|Source: Blue Diamond Gallery|
Juan Ma and Ithai Stern of INSEAD have published a paper titled, "Gender's Impact on Directors' Career Trajectories." They examined the disparate impact on men and women of an expression of dissenting views during board of director meetings. They explain their results:
We find that directors, male and female, are significantly less likely to continue serving on the focal board after issuing a dissenting opinion. All else equal, dissenters are more than twice as likely to be dismissed from the focal board compared to those who did not dissent. We also find that female dissenters will be more likely than male dissenters to be knocked off the board due to the in-group/out-group bias: a female dissenter was almost four times more likely to be dismissed compared to her female colleague who did not dissent, while a male dissenter was only (less than) twice as likely to leave the board following a dissenting opinion.
They also found that female dissenters are more likely to be dismissed if there are other female directors on the board. The scholars explain that result by arguing that the boards may feel that they can "afford losing the female dissenter, as they are no longer subject to the societal pressure to have (at least) one woman on the board."

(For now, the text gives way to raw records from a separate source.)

(** X8.  When every factoid row has its key row, [randomfactoid] never
    raises: with no factoid stored it answers "I couldn't find a
    factoid.", and otherwise it replies with the text of a stored factoid
    after the text of the key that factoid belongs to.  With exactly one
    factoid stored it is that one, whatever the draw. *)
Theorem randomfactoid_answers env msg channel args db :
  no_orphan db ->
  (factoids db = [] ->
   fst (randomfactoid_body env msg channel args db) =
     Error "I couldn't find a factoid.") /\
  (factoids db <> [] ->
   exists f k, In f (factoids db) /\ In k (keys db) /\
               k_id k = f_key_id f /\
               fst (randomfactoid_body env msg channel args db) =
                 Reply (k_key k ++ ": " ++ f_fact f)) /\
  (forall f, factoids db = [f] ->
   exists k, In k (keys db) /\ k_id k = f_key_id f /\
             fst (randomfactoid_body env msg channel args db) =
               Reply (k_key k ++ ": " ++ f_fact f)).
Proof.
  intros H.
  assert (Hsome : forall f, In f (factoids db) ->
    exists k rest, filter (fun k => k_id k =? f_key_id f) (keys db) = k :: rest
                   /\ In k (keys db) /\ k_id k = f_key_id f).
  { intros f Hf. destruct (H f Hf) as (k & Hk & E).
    destruct (filter (fun k => k_id k =? f_key_id f) (keys db))
      as [|k' rest] eqn:F.
    - assert (Hin : In k (filter (fun k => k_id k =? f_key_id f) (keys db)))
        by (apply filter_In; split; [assumption|now apply Z.eqb_eq]).
      rewrite F in Hin. destruct Hin.
    - exists k', rest. split; [reflexivity|].
      assert (Hin : In k' (filter (fun k => k_id k =? f_key_id f) (keys db)))
        by (rewrite F; now left).
      apply filter_In in Hin. destruct Hin as [Hin Ek].
      apply Z.eqb_eq in Ek. tauto. }
  split; [|split].
  - intros E. unfold randomfactoid_body. now rewrite E.
  - intros Hne. unfold randomfactoid_body.
    destruct (factoids db) as [|f0 fs] eqn:F; [contradiction|].
    set (f := nth _ (f0 :: fs) f0).
    assert (Hf : In f (f0 :: fs)).
    { unfold f. apply nth_In. apply Nat.mod_upper_bound. discriminate. }
    destruct (Hsome f Hf) as (k & rest & Fk & Hk & E).
    exists f, k. rewrite Fk. tauto.
  - intros f E. unfold randomfactoid_body. rewrite E.
    assert (Hf : In f (factoids db)) by (rewrite E; now left).
    destruct (Hsome f Hf) as (k & rest & Fk & Hk & Ek).
    exists k. simpl List.length. rewrite Nat.mod_1_r. simpl nth. rewrite Fk.
    tauto.
Qed.

Lemma randomfactoid_answers_witness :
  exists k, In k (keys (getDb Demo.one_color "#chan")) /\
            k_id k = 1 /\
            fst (randomfactoid_body (Demo.env true 7) Demo.alice "#chan" []
                   (getDb Demo.one_color "#chan")) =
              Reply (k_key k ++ ": " ++ "blue").
Proof.
  destruct (randomfactoid_answers (Demo.env true 7) Demo.alice "#chan" []
              (getDb Demo.one_color "#chan")) as (_ & _ & H).
  - apply (run_no_orphan [Demo.call true Learn ["color"; "as"; "blue"]]
             noDbs).
    intros c f [].
  - exact (H (mkFactoid 1 1 "alice" 1000 "blue") eq_refl).
Defined.

(** ** [learn]: reading the arguments and storing the fact *)

Lemma index_first (x : string) (l r : list string) :
  ~ In x l -> Py.index x (l ++ x :: r) = Some (List.length l).
Proof.
  induction l as [|y l IH]; simpl; intros H.
  - now rewrite String.eqb_refl.
  - destruct (y =? x)%string eqn:E.
    + apply String.eqb_eq in E. exfalso. apply H. now left.
    + rewrite IH; [reflexivity|]. intros Hin. apply H. now right.
Qed.

Lemma pop_at_middle {A} (l r : list A) (x : A) :
  Py.pop_at (List.length l) (l ++ x :: r) = (l ++ r)%list.
Proof.
  unfold Py.pop_at. induction l as [|a l IH]; [reflexivity|].
  simpl in *. now rewrite IH.
Qed.

(** [learn] splits its words at the first "as": the words before it are
    the key, all the words after it (further "as" included) the fact. *)
Lemma learn_body_split env msg channel (kws fws : list string) db :
  ~ In "as" kws ->
  learn_body env msg channel (kws ++ "as" :: fws) db =
  match resolve_key db (Py.join " " kws) with
  | (None, db) => (Raised TypeError, db)
  | (Some (id, locked), db) =>
      let capability := makeChannelCapability env channel "factoids" in
      if locked =? 0 then
        if negb (checkCapability env (prefix msg) capability) then
          (Error (replyNoCapability env capability), db)
        else
          (Reply (replySuccess env),
           Sql.insert_factoid db id
             (if hasUser env (prefix msg) then getUserName env (prefix msg)
              else nick msg)
             (time env) (Py.join " " fws))
      else (Error "That factoid is locked.", db)
  end.
Proof.
  intros H. unfold learn_body. rewrite (index_first _ _ _ H), pop_at_middle.
  rewrite firstn_app, firstn_all, Nat.sub_diag. simpl firstn.
  rewrite app_nil_r.
  rewrite skipn_app, skipn_all, Nat.sub_diag. reflexivity.
Qed.

Lemma new_key_id_unused (db : Db) :
  no_orphan db ->
  filter (fun f => f_key_id f =? new_key_id db) (factoids db) = [].
Proof.
  intros H.
  destruct (filter _ (factoids db)) as [|f r] eqn:F; [reflexivity|].
  assert (Hf : In f (filter (fun f => f_key_id f =? new_key_id db)
                        (factoids db))) by (rewrite F; now left).
  apply filter_In in Hf. destruct Hf as [Hf E]. apply Z.eqb_eq in E.
  destruct (H f Hf) as (k & Hk & Ek).
  pose proof (next_rowid_above (map k_id (keys db)) (k_id k)
                (in_map k_id _ _ Hk)) as Hlt.
  unfold new_key_id in E. lia.
Qed.

(** X9.  [learn] by a caller with the capability on a text that has no key
    row: the reply is the success reply, the [keys] table gains one
    unlocked row for the text, the [factoids] table gains one row with the
    fact, the name of the caller and the time, and a [whatis] query on the
    text now returns exactly that fact.  The key is the words before the
    first "as" and the fact the words after it. *)
Theorem learn_new_key_round_trip env msg channel (kws fws : list string) db :
  ~ In "as" kws ->
  checkCapability env (prefix msg)
    (makeChannelCapability env channel "factoids") = true ->
  wf db -> no_orphan db ->
  lookup db (Py.join " " kws) = None ->
  let key := Py.join " " kws in
  let fact := Py.join " " fws in
  let name := if hasUser env (prefix msg) then getUserName env (prefix msg)
              else nick msg in
  let r := learn_body env msg channel (kws ++ "as" :: fws) db in
  fst r = Reply (replySuccess env) /\
  keys (snd r) = (keys db ++ [mkKey (new_key_id db) key 0])%list /\
  factoids (snd r) =
    (factoids db ++
     [mkFactoid (Sql.next_rowid (map f_id (factoids db))) (new_key_id db)
                name (time env) fact])%list /\
  lookup (snd r) key = Some (mkKey (new_key_id db) key 0) /\
  whatis_rows (snd r) key = [fact].
Proof.
  intros Has Hc H Ho L key fact name r.
  change (lookup db key = None) in L.
  assert (Hw : wf (snd r)) by now apply learn_body_wf.
  assert (E : r = (Reply (replySuccess env),
                   Sql.insert_factoid (with_new_key db key) (new_key_id db)
                                      name (time env) fact)).
  { unfold r. rewrite (learn_body_split _ _ _ _ _ _ Has).
    fold key. rewrite (resolve_key_absent db key L). simpl. now rewrite Hc. }
  rewrite E in *. simpl fst. simpl snd. simpl snd in Hw.
  assert (Lk : lookup (Sql.insert_factoid (with_new_key db key)
                         (new_key_id db) name (time env) fact) key =
               Some (mkKey (new_key_id db) key 0)).
  { unfold lookup. simpl. rewrite filter_app, (lookup_None _ _ L). simpl.
    now rewrite String.eqb_refl. }
  repeat split; trivial.
  unfold whatis_rows. rewrite (key_factoids_lookup _ key Hw), Lk.
  unfold facts_of. simpl. rewrite filter_app, (new_key_id_unused db Ho).
  simpl. now rewrite Z.eqb_refl.
Qed.

Lemma learn_new_key_round_trip_witness :
  whatis_rows
    (snd (learn_body (Demo.env true 7) Demo.alice "#chan"
            ["widget"; "as"; "a"; "thing"] (getDb Demo.two_colors "#chan")))
    "widget" = ["a thing"].
Proof.
  destruct (learn_new_key_round_trip (Demo.env true 7) Demo.alice "#chan"
              ["widget"] ["a"; "thing"] (getDb Demo.two_colors "#chan"))
    as (_ & _ & _ & _ & H).
  - intros [E|[]]. discriminate E.
  - reflexivity.
  - exact (reachable_wf _ "#chan").
  - apply (run_no_orphan _ noDbs). intros c f [].
  - reflexivity.
  - exact H.
Defined.

(** X10.  [learn] by a caller with the capability on a key that exists and
    is not locked: the [keys] table is unchanged, the new factoid gets an
    id above every id of the table, and in the ordering of the key's
    factoids it comes last, after the factoids the key had, which keep
    their positions. *)
Theorem learn_appends_last env msg channel (kws fws : list string) db k :
  ~ In "as" kws ->
  checkCapability env (prefix msg)
    (makeChannelCapability env channel "factoids") = true ->
  wf db ->
  lookup db (Py.join " " kws) = Some k ->
  k_locked k = 0 ->
  let key := Py.join " " kws in
  let new := mkFactoid (Sql.next_rowid (map f_id (factoids db))) (k_id k)
               (if hasUser env (prefix msg) then getUserName env (prefix msg)
                else nick msg)
               (time env) (Py.join " " fws) in
  let r := learn_body env msg channel (kws ++ "as" :: fws) db in
  fst r = Reply (replySuccess env) /\
  keys (snd r) = keys db /\
  factoids (snd r) = (factoids db ++ [new])%list /\
  key_factoids (snd r) key = (key_factoids db key ++ [new])%list /\
  (forall g, In g (factoids db) -> f_id g < f_id new).
Proof.
  intros Has Hc H L Hl key new r.
  change (lookup db key = Some k) in L.
  assert (Hw : wf (snd r)) by now apply learn_body_wf.
  assert (E : r = (Reply (replySuccess env),
                   mkDb (keys db) (factoids db ++ [new]))).
  { unfold r. rewrite (learn_body_split _ _ _ _ _ _ Has).
    fold key. rewrite (resolve_key_existing db key k L), Hl. simpl.
    now rewrite Hc. }
  rewrite E in *. simpl fst. simpl snd. simpl snd in Hw.
  split; [reflexivity|]. split; [reflexivity|]. split; [reflexivity|]. split.
  - rewrite (key_factoids_lookup _ key Hw), (key_factoids_lookup _ key H).
    unfold lookup. simpl. fold (lookup db key). rewrite L.
    unfold facts_of. simpl. rewrite filter_app. simpl.
    now rewrite Z.eqb_refl.
  - intros g Hg. simpl. apply next_rowid_above. now apply in_map.
Qed.

Lemma learn_appends_last_witness :
  map f_fact
    (key_factoids
       (snd (learn_body (Demo.env true 7) Demo.alice "#chan"
               ["color"; "as"; "as"; "green"]
               (getDb Demo.two_colors "#chan"))) "color") =
  ["blue"; "red"; "as green"].
Proof.
  destruct (learn_appends_last (Demo.env true 7) Demo.alice "#chan"
              ["color"] ["as"; "green"] (getDb Demo.two_colors "#chan")
              (mkKey 1 "color" 0)) as (_ & _ & _ & H & _).
  - intros [E|[]]. discriminate E.
  - reflexivity.
  - exact (reachable_wf _ "#chan").
  - reflexivity.
  - reflexivity.
  - exact (f_equal (map f_fact) H).
Defined.

(** X11.  [learn] by a caller without the capability never writes a
    factoid row and never answers with a reply, whatever its arguments. *)
Theorem learn_without_capability_writes_no_factoid env msg channel args db :
  checkCapability env (prefix msg)
    (makeChannelCapability env channel "factoids") = false ->
  factoids (snd (learn_body env msg channel args db)) = factoids db /\
  forall s, fst (learn_body env msg channel args db) <> Reply s.
Proof.
  intros Hc. unfold learn_body.
  destruct (Py.index "as" args) as [i|]; [|split; [reflexivity|discriminate]].
  set (key := Py.join " " (firstn i (Py.pop_at i args))).
  destruct (lookup db key) as [k|] eqn:L.
  - rewrite (resolve_key_existing _ _ _ L).
    destruct (k_locked k =? 0); [|split; [reflexivity|discriminate]].
    rewrite Hc. simpl. split; [reflexivity|discriminate].
  - rewrite (resolve_key_absent _ _ L). simpl. rewrite Hc. simpl.
    split; [reflexivity|discriminate].
Qed.

Lemma learn_without_capability_writes_no_factoid_witness :
  factoids (snd (learn_body (Demo.env false 7) Demo.alice "#chan"
                   ["color"; "as"; "green"] (getDb Demo.two_colors "#chan"))) =
  factoids (getDb Demo.two_colors "#chan").
Proof.
  exact (proj1 (learn_without_capability_writes_no_factoid
                  (Demo.env false 7) Demo.alice "#chan"
                  ["color"; "as"; "green"] (getDb Demo.two_colors "#chan")
                  eq_refl)).
Defined.

(** ** [lock], [unlock] and [unlearn] without the capability *)

(** X12.  [lock], [unlock] and [unlearn] by a caller without the
    capability change nothing and never answer with a reply; when their
    arguments can be read the answer is the missing-capability error. *)
Theorem mutators_need_capability env msg channel v args db :
  checkCapability env (prefix msg)
    (makeChannelCapability env channel "factoids") = false ->
  snd (set_locked_body v env msg channel args db) = db /\
  snd (unlearn_body env msg channel args db) = db /\
  (forall s, fst (set_locked_body v env msg channel args db) <> Reply s) /\
  (forall s, fst (unlearn_body env msg channel args db) <> Reply s) /\
  (forall key, getArgs env args = inr key ->
     fst (set_locked_body v env msg channel args db) =
       Error (replyNoCapability env
                (makeChannelCapability env channel "factoids"))) /\
  (forall words word n key,
     args = (words ++ [word])%list -> Py.int word = Some n ->
     getArgs env words = inr key ->
     fst (unlearn_body env msg channel args db) =
       Error (replyNoCapability env
                (makeChannelCapability env channel "factoids"))).
Proof.
  intros Hc. unfold set_locked_body, unlearn_body, unlearn_rest.
  split; [|split; [|split; [|split; [|split]]]].
  - destruct (getArgs env args); [reflexivity|]. now rewrite Hc.
  - destruct (unlearn_number args) as [e|[number args']]; [reflexivity|].
    destruct (getArgs env args'); [reflexivity|]. now rewrite Hc.
  - intros s. destruct (getArgs env args); [discriminate|].
    rewrite Hc. discriminate.
  - intros s.
    destruct (unlearn_number args) as [e|[number args']]; [discriminate|].
    destruct (getArgs env args'); [discriminate|]. rewrite Hc. discriminate.
  - intros key Hk. now rewrite Hk, Hc.
  - intros words word n key -> Hn Hk.
    now rewrite unlearn_number_snoc, Hn, Hk, Hc.
Qed.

|Source: Harvard Business Review|
The findings are troubling, if not surprising, to many scholars who have examined corporate governance practices. Many boards do not have constructive debates. Dissenters are marginalized easily, and they are viewed as disruptive or unhelpful. Female board members often bring an important, different perspective to board meetings, but it's hard for them to contribute if they are penalized so strongly for expressing dissent.